→ **Required action**
Every record that follows should be written out again without any change.

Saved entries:
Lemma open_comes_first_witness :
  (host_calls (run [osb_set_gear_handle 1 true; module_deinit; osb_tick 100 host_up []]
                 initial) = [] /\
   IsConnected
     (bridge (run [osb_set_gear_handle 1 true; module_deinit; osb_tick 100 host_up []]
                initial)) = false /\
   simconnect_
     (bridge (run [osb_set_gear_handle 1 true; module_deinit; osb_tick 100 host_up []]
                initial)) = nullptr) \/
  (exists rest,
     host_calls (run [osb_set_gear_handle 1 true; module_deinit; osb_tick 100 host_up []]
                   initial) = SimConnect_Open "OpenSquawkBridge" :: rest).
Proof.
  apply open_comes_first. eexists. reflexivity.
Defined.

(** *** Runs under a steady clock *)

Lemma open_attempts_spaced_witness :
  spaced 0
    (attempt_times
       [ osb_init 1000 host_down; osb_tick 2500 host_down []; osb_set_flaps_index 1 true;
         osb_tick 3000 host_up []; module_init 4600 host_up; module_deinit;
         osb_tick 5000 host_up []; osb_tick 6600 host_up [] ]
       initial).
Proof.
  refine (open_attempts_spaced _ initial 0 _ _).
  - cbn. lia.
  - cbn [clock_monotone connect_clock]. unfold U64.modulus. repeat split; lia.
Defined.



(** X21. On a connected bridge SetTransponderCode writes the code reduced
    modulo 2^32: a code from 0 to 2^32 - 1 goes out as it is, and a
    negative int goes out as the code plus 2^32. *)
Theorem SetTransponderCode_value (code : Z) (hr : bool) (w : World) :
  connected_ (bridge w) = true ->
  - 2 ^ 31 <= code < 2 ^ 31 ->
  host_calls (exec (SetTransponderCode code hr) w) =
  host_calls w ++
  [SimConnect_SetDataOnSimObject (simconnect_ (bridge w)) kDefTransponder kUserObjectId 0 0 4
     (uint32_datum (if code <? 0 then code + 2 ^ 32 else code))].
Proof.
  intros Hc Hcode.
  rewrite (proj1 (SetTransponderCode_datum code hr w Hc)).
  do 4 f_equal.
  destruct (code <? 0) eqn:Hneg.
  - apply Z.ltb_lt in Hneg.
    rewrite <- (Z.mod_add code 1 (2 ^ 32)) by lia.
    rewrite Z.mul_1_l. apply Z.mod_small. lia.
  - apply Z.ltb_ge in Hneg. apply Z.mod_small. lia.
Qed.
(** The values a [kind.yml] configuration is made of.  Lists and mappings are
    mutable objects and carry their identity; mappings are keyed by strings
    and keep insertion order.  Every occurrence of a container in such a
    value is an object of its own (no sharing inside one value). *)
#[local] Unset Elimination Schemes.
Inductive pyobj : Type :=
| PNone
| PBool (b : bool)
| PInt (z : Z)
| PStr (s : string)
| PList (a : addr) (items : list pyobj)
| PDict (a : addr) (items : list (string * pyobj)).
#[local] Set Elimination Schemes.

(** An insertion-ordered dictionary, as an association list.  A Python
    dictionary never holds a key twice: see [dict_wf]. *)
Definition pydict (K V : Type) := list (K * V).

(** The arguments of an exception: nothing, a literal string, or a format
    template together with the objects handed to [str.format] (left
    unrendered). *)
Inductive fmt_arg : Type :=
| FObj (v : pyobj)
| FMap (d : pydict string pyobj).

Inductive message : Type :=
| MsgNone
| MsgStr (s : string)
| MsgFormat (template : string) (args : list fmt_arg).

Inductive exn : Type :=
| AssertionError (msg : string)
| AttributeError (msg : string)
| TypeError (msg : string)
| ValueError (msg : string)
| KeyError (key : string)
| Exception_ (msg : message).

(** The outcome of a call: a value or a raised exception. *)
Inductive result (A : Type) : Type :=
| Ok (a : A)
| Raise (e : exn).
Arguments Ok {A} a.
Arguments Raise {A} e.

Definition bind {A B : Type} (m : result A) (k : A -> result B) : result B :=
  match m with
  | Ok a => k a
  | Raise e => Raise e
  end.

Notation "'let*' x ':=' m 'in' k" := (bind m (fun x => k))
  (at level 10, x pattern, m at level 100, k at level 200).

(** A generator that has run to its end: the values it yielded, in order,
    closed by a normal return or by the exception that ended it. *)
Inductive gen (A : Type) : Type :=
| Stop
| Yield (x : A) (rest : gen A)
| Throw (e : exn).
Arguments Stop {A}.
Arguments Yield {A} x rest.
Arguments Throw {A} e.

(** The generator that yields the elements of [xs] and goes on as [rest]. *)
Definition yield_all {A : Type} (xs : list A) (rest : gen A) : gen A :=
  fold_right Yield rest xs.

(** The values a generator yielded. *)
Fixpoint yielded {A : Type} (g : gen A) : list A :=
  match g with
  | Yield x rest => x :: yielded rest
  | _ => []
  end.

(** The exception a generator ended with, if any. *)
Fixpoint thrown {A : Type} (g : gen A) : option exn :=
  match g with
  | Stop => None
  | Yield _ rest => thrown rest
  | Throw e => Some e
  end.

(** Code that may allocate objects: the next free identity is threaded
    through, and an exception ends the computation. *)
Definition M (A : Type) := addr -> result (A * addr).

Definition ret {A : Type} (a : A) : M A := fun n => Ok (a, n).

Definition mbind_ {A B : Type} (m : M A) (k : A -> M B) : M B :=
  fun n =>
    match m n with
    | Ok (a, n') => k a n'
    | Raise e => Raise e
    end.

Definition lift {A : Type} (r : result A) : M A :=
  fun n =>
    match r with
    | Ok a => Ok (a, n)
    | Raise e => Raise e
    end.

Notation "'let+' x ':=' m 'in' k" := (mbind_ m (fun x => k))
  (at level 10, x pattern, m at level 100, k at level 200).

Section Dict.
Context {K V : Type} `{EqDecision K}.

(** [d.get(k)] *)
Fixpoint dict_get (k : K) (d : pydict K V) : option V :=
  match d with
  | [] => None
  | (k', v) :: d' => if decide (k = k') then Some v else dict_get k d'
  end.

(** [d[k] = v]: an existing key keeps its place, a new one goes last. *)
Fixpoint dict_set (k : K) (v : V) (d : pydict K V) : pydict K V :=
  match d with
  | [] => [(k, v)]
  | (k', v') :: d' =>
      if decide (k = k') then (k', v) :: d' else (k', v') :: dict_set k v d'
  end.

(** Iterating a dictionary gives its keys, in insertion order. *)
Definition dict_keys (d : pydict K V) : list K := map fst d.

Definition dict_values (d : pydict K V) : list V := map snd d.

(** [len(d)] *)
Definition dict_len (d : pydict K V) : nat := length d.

→ **Answer to this exercise**
Lemma open_comes_first_witness :
  (host_calls (run [osb_set_gear_handle 1 true; module_deinit; osb_tick 100 host_up []]
                 initial) = [] /\
   IsConnected
     (bridge (run [osb_set_gear_handle 1 true; module_deinit; osb_tick 100 host_up []]
                initial)) = false /\
   simconnect_
     (bridge (run [osb_set_gear_handle 1 true; module_deinit; osb_tick 100 host_up []]
                initial)) = nullptr) \/
  (exists rest,
     host_calls (run [osb_set_gear_handle 1 true; module_deinit; osb_tick 100 host_up []]
                   initial) = SimConnect_Open "OpenSquawkBridge" :: rest).
Proof.
  apply open_comes_first. eexists. reflexivity.
Defined.

(** *** Runs under a steady clock *)

Lemma open_attempts_spaced_witness :
  spaced 0
    (attempt_times
       [ osb_init 1000 host_down; osb_tick 2500 host_down []; osb_set_flaps_index 1 true;
         osb_tick 3000 host_up []; module_init 4600 host_up; module_deinit;
         osb_tick 5000 host_up []; osb_tick 6600 host_up [] ]
       initial).
Proof.
  refine (open_attempts_spaced _ initial 0 _ _).
  - cbn. lia.
  - cbn [clock_monotone connect_clock]. unfold U64.modulus. repeat split; lia.
Defined.



(** X21. On a connected bridge SetTransponderCode writes the code reduced
    modulo 2^32: a code from 0 to 2^32 - 1 goes out as it is, and a
    negative int goes out as the code plus 2^32. *)
Theorem SetTransponderCode_value (code : Z) (hr : bool) (w : World) :
  connected_ (bridge w) = true ->
  - 2 ^ 31 <= code < 2 ^ 31 ->
  host_calls (exec (SetTransponderCode code hr) w) =
  host_calls w ++
  [SimConnect_SetDataOnSimObject (simconnect_ (bridge w)) kDefTransponder kUserObjectId 0 0 4
     (uint32_datum (if code <? 0 then code + 2 ^ 32 else code))].
Proof.
  intros Hc Hcode.
  rewrite (proj1 (SetTransponderCode_datum code hr w Hc)).
  do 4 f_equal.
  destruct (code <? 0) eqn:Hneg.
  - apply Z.ltb_lt in Hneg.
    rewrite <- (Z.mod_add code 1 (2 ^ 32)) by lia.
    rewrite Z.mul_1_l. apply Z.mod_small. lia.
  - apply Z.ltb_ge in Hneg. apply Z.mod_small. lia.
Qed.
(** The values a [kind.yml] configuration is made of.  Lists and mappings are
    mutable objects and carry their identity; mappings are keyed by strings
    and keep insertion order.  Every occurrence of a container in such a
    value is an object of its own (no sharing inside one value). *)
#[local] Unset Elimination Schemes.
Inductive pyobj : Type :=
| PNone
| PBool (b : bool)
| PInt (z : Z)
| PStr (s : string)
| PList (a : addr) (items : list pyobj)
| PDict (a : addr) (items : list (string * pyobj)).
#[local] Set Elimination Schemes.

(** An insertion-ordered dictionary, as an association list.  A Python
    dictionary never holds a key twice: see [dict_wf]. *)
Definition pydict (K V : Type) := list (K * V).

(** The arguments of an exception: nothing, a literal string, or a format
    template together with the objects handed to [str.format] (left
    unrendered). *)
Inductive fmt_arg : Type :=
| FObj (v : pyobj)
| FMap (d : pydict string pyobj).

Inductive message : Type :=
| MsgNone
| MsgStr (s : string)
| MsgFormat (template : string) (args : list fmt_arg).

Inductive exn : Type :=
| AssertionError (msg : string)
| AttributeError (msg : string)
| TypeError (msg : string)
| ValueError (msg : string)
| KeyError (key : string)
| Exception_ (msg : message).

(** The outcome of a call: a value or a raised exception. *)
Inductive result (A : Type) : Type :=
| Ok (a : A)
| Raise (e : exn).
Arguments Ok {A} a.
Arguments Raise {A} e.

Definition bind {A B : Type} (m : result A) (k : A -> result B) : result B :=
  match m with
  | Ok a => k a
  | Raise e => Raise e
  end.

Notation "'let*' x ':=' m 'in' k" := (bind m (fun x => k))
  (at level 10, x pattern, m at level 100, k at level 200).

(** A generator that has run to its end: the values it yielded, in order,
    closed by a normal return or by the exception that ended it. *)
Inductive gen (A : Type) : Type :=
| Stop
| Yield (x : A) (rest : gen A)
| Throw (e : exn).
Arguments Stop {A}.
Arguments Yield {A} x rest.
Arguments Throw {A} e.

(** The generator that yields the elements of [xs] and goes on as [rest]. *)
Definition yield_all {A : Type} (xs : list A) (rest : gen A) : gen A :=
  fold_right Yield rest xs.

(** The values a generator yielded. *)
Fixpoint yielded {A : Type} (g : gen A) : list A :=
  match g with
  | Yield x rest => x :: yielded rest
  | _ => []
  end.

(** The exception a generator ended with, if any. *)
Fixpoint thrown {A : Type} (g : gen A) : option exn :=
  match g with
  | Stop => None
  | Yield _ rest => thrown rest
  | Throw e => Some e
  end.

(** Code that may allocate objects: the next free identity is threaded
    through, and an exception ends the computation. *)
Definition M (A : Type) := addr -> result (A * addr).

Definition ret {A : Type} (a : A) : M A := fun n => Ok (a, n).

Definition mbind_ {A B : Type} (m : M A) (k : A -> M B) : M B :=
  fun n =>
    match m n with
    | Ok (a, n') => k a n'
    | Raise e => Raise e
    end.

Definition lift {A : Type} (r : result A) : M A :=
  fun n =>
    match r with
    | Ok a => Ok (a, n)
    | Raise e => Raise e
    end.

Notation "'let+' x ':=' m 'in' k" := (mbind_ m (fun x => k))
  (at level 10, x pattern, m at level 100, k at level 200).

Section Dict.
Context {K V : Type} `{EqDecision K}.

(** [d.get(k)] *)
Fixpoint dict_get (k : K) (d : pydict K V) : option V :=
  match d with
  | [] => None
  | (k', v) :: d' => if decide (k = k') then Some v else dict_get k d'
  end.

(** [d[k] = v]: an existing key keeps its place, a new one goes last. *)
Fixpoint dict_set (k : K) (v : V) (d : pydict K V) : pydict K V :=
  match d with
  | [] => [(k, v)]
  | (k', v') :: d' =>
      if decide (k = k') then (k', v) :: d' else (k', v') :: dict_set k v d'
  end.

(** Iterating a dictionary gives its keys, in insertion order. *)
Definition dict_keys (d : pydict K V) : list K := map fst d.

Definition dict_values (d : pydict K V) : list V := map snd d.

(** [len(d)] *)
Definition dict_len (d : pydict K V) : nat := length d.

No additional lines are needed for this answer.